WELLFLEET — Dick Elkin looked out the window of his home on Catboat Road on the morning of Nov. 4 and saw DPW workers installing signs at the entrance to the Lieutenant Island bridge. The signs said, “Launching a boat is prohibited on either side.”
Elkin approached one of the workers, who told him that “he didn’t know why he was putting them up — his boss just told him to,” Elkin recalled. Elkin then phoned the DPW and was told the directive originated with the town’s health and conservation dept.
It turned out the department had received numerous complaints from members of the Lieutenant Island Association, a group of homeowners on the island, telling of marsh damage from trailers and cars parked along the road, Town Administrator Rich Waldo told the select board during its Nov. 15 meeting.
When Conservation Agent Hillary Greenberg-Lemos went to inspect the marsh around the bridge where kayakers launch their boats, she noted “major rutting from tire tracks and eroding shoulders of the roadway,” DPW Director Jay Norton told the Independent. The conservation dept. then asked the DPW to install the signs.
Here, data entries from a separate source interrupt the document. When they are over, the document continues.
(** *** The middleware *)

Lemma starts_with_spec (prefix : jsstring) :
  forall s : jsstring,
    starts_with s prefix = true <-> exists post : jsstring, s = prefix ++ post.
Proof.
  induction prefix as [| d prefix IH]; intros s.
  - split; [intros _; now exists s | now destruct s].
  - destruct s as [| c s]; cbn [starts_with].
    + split; [discriminate | intros [post [=]]].
    + rewrite andb_true_iff, N.eqb_eq, IH. split.
      * intros [-> [post ->]]. now exists post.
      * intros [post [= -> ->]]. split; [reflexivity | now exists post].
Qed.

Lemma str_includes_spec (sub s : jsstring) :
  str_includes s sub = true <-> occurs_in sub s.
Proof.
  unfold occurs_in. induction s as [| c s IH].
  - cbn [str_includes]. rewrite orb_false_r, starts_with_spec. split.
    + intros [post H]. now exists [], post.
    + intros (pre & post & H). destruct pre as [| x pre]; [| discriminate H].
      now exists post.
  - cbn [str_includes]. rewrite orb_true_iff, starts_with_spec, IH. split.
    + intros [[post H] | (pre & post & H)].
      * now exists [], post.
      * exists (c :: pre), post. cbn [app]. now rewrite H.
    + intros (pre & post & H). destruct pre as [| x pre].
      * left. now exists post.
      * right. injection H as -> H. now exists pre, post.
Qed.

(** The middleware on [/bfhl] answers 400 exactly to a POST whose
    [Content-Type] header is present, not empty and does not contain
    [application/json] (in this very case of letters); every other
    request goes on to the routes, a POST without the header included. *)
Theorem content_type_guard_stops (cfg : config) (method : jsstring)
  (content_type : option jsstring) :
  (stopped_by_guard method content_type ->
   content_type_guard cfg method content_type
   = Some (failure cfg 400 (lit "Content-Type must be application/json")))
  /\ (~ stopped_by_guard method content_type ->
      content_type_guard cfg method content_type = None).
Proof.
  unfold stopped_by_guard, content_type_guard. split.
  - intros (-> & ct & -> & Hne & Hnot).
    rewrite str_eqb_refl. destruct ct as [| c ct]; [congruence |].
    change (truthy (VStr (c :: ct))) with true.
    destruct (str_includes (c :: ct) (lit "application/json")) eqn:E;
      [| reflexivity].
    apply str_includes_spec in E. contradiction.
  - intros Hnot. destruct content_type as [ct |]; [| reflexivity].
    destruct (str_eqb method (lit "POST")) eqn:Hm; [| reflexivity].
    apply str_eqb_eq in Hm. destruct ct as [| c ct]; [reflexivity |].
    change (truthy (VStr (c :: ct))) with true.
    destruct (str_includes (c :: ct) (lit "application/json")) eqn:E;
      [reflexivity |].
    exfalso. apply Hnot. split; [assumption |].
    exists (c :: ct). split; [reflexivity |]. split; [discriminate |].
    intros H. apply str_includes_spec in H. congruence.
Qed.

Lemma content_type_guard_stops_witness :
  content_type_guard no_credential (lit "POST")
    (Some (lit "application/json; charset=utf-8")) = None
  /\ content_type_guard no_credential (lit "POST") None = None
  /\ content_type_guard no_credential (lit "POST") (Some (lit "text/plain"))
     = Some (failure no_credential 400
               (lit "Content-Type must be application/json"))
  /\ content_type_guard no_credential (lit "POST")
       (Some (lit "Application/JSON"))
     = Some (failure no_credential 400
               (lit "Content-Type must be application/json")).
Proof.
  split; [| split; [| split]].
  - apply (proj2 (content_type_guard_stops no_credential (lit "POST")
                    (Some (lit "application/json; charset=utf-8")))).
    intros (_ & ct & [= <-] & _ & Hnot). apply Hnot.
    now exists [], (lit "; charset=utf-8").
  - apply (proj2 (content_type_guard_stops no_credential (lit "POST") None)).
    intros (_ & ct & [=] & _).
  - reflexivity.
  - reflexivity.
Defined.

(** *** The question of the AI operation *)

Lemma post_bfhl_one_key_AI (cfg : config) (fuel : nat) (lowercase : bool)
  (q : value) :
  post_bfhl cfg fuel (VObj [(if lowercase then lit "ai" else lit "AI", q)])
  = Some (case_AI cfg q).
Proof. destruct lowercase, q; reflexivity. Qed.

(** [index.js] checks the question before it calls the provider: a
    payload that is not a string, or a string of white space only, is
    answered 400; so is a question of more than 500 characters, counted
    before trimming.  This holds for both spellings of the key and
    whatever the provider would do. *)
Theorem AI_payload_is_validated (cfg : config) (fuel : nat)
  (lowercase : bool) :
  (forall q : value,
     (forall s : jsstring, q = VStr s -> blank s = true) ->
     post_bfhl cfg fuel (VObj [(if lowercase then lit "ai" else lit "AI", q)])
     = Some (failure cfg 400
               (lit "AI must receive a non-empty string question")))
  /\ (forall s : jsstring,
        blank s = false -> (500 < length s)%nat ->
        post_bfhl cfg fuel
          (VObj [(if lowercase then lit "ai" else lit "AI", VStr s)])
        = Some (failure cfg 400 (lit "Question too long"))).
Proof.
  split.
  - intros q Hq. rewrite post_bfhl_one_key_AI. f_equal.
    destruct q as [| | | | s | |]; try reflexivity.
    cbn [case_AI]. now rewrite (blank_trim s (Hq s eq_refl)).
  - intros s Hs Hlen. rewrite post_bfhl_one_key_AI. f_equal. cbn [case_AI].
    destruct (not_blank_nonempty (trim s) (not_blank_trim s Hs)) as [-> _].
    destruct (Nat.ltb_spec 500 (length s)); [reflexivity | lia].
Qed.

Lemma AI_payload_is_validated_witness :
  post_bfhl talkative_provider 0 (VObj [(lit "ai", int_value 42)])
  = Some (failure talkative_provider 400
            (lit "AI must receive a non-empty string question"))
  /\ post_bfhl talkative_provider 0
       (VObj [(lit "AI", VStr (lit "why?" ++ repeat 32%N 497))])
     = Some (failure talkative_provider 400 (lit "Question too long")).
Proof.
  split.
  - apply (proj1 (AI_payload_is_validated talkative_provider 0 true)
             (int_value 42)).
    intros s [=].
  - apply (proj2 (AI_payload_is_validated talkative_provider 0 false)
             (lit "why?" ++ repeat 32%N 497)).
    + reflexivity.
    + vm_compute. reflexivity.
Defined.

Section VariantQuestion.

Variable StringToNumber : jsstring -> number.
Variable ObjectToNumber : value -> Variant.completion number.

Lemma variant_post_bfhl_AI (cfg : config) (fuel : nat) (q : value) :
  Variant.post_bfhl StringToNumber ObjectToNumber cfg fuel
    (VObj [(lit "AI", q)])
  = Some (if negb (truthy (Variant.getAIResponse cfg q))
          then failure cfg 503 (lit "AI service unavailable")
          else success cfg (Variant.getAIResponse cfg q)).
Proof.
  unfold Variant.post_bfhl.
  change (Variant.provided_key (VObj [(lit "AI", q)]))
    with (Some (lit "AI")).
  cbv beta iota.
  change (normalize_key (lit "AI")) with (lit "AI").
  unfold Variant.dispatch. cbv zeta.
  change (get_prop (VObj [(lit "AI", q)]) (lit "AI")) with q.
  change (str_eqb (lit "AI") (lit "fibonacci")) with false.
  change (str_eqb (lit "AI") (lit "prime")) with false.
  change (str_eqb (lit "AI") (lit "lcm")) with false.
  change (str_eqb (lit "AI") (lit "hcf")) with false.
  change (str_eqb (lit "AI") (lit "AI")) with true.
  cbv iota. destruct (negb _); reflexivity.
Qed.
After the signs went up, the town received a dozen emails from residents across the Cape protesting what they say is, in effect, a ban on kayaking. Elkin, who is a member of the Nauset Newcomers Kayaking Club, wrote one of those emails.
“This location has been one of Wellfleet’s most popular kayak launching spots,” he wrote. The Lieutenant Island bridge is the access point for kayak routes to Blackfish Creek and Drummer Cove and around the island.
“Recreation is a major attraction in Wellfleet and a contributor to our economy,” Elkin said in his email. “The disregard of recreational interests is disturbing.”
“The entire project seems abrupt,” wrote Orleans resident Ross Bierkan, who wondered if the new signs were a “rogue” effort to stop kayakers.
“I respectfully ask you to reconsider this ban,” Helen Rogers of Brewster appealed to the town.
But the intent behind installing the signs was never to ban kayaking, according to Norton. “The signs were erected to keep vehicles off the marsh grass,” he said. The signs are meant to target parking, but residents can still kayak at that location, said Norton.
“Seems to me that there should have been an opportunity for some public input into what is an important part of our town’s recreational life,” Tom Slack of Wellfleet wrote.
Conservation commission member John Cumbler said decisions on protecting natural resources can’t always be made with public input.
According to Cumbler, marshlands are protected under the Coastal Zone Management Act and the state Wetland Protection Act as well as local bylaws, which allow the conservation commission and the Mass. Dept. of Environmental Protection to regulate the use of coastal resources.
“The law stipulates you cannot harm a coastal resource,” Cumbler said. “The town has to be committed to that.”
During the select board’s Nov. 15 meeting, Waldo proposed solutions. “We try to find a happy medium between protecting resources while allowing for the public to enjoy these resources,” he told the board.
“I’m not happy with just no parking,” select board member Kathleen Bacon responded. “If we don’t put some sort of control on it, it’s just going to get more used.”
“I don’t think we should make a mountain over a molehill,” said Michael DeVasto, vice chair of the board.
“What we’ll probably end up doing is removing the signs that are there and putting up ‘no parking’ signs,” Waldo told the board.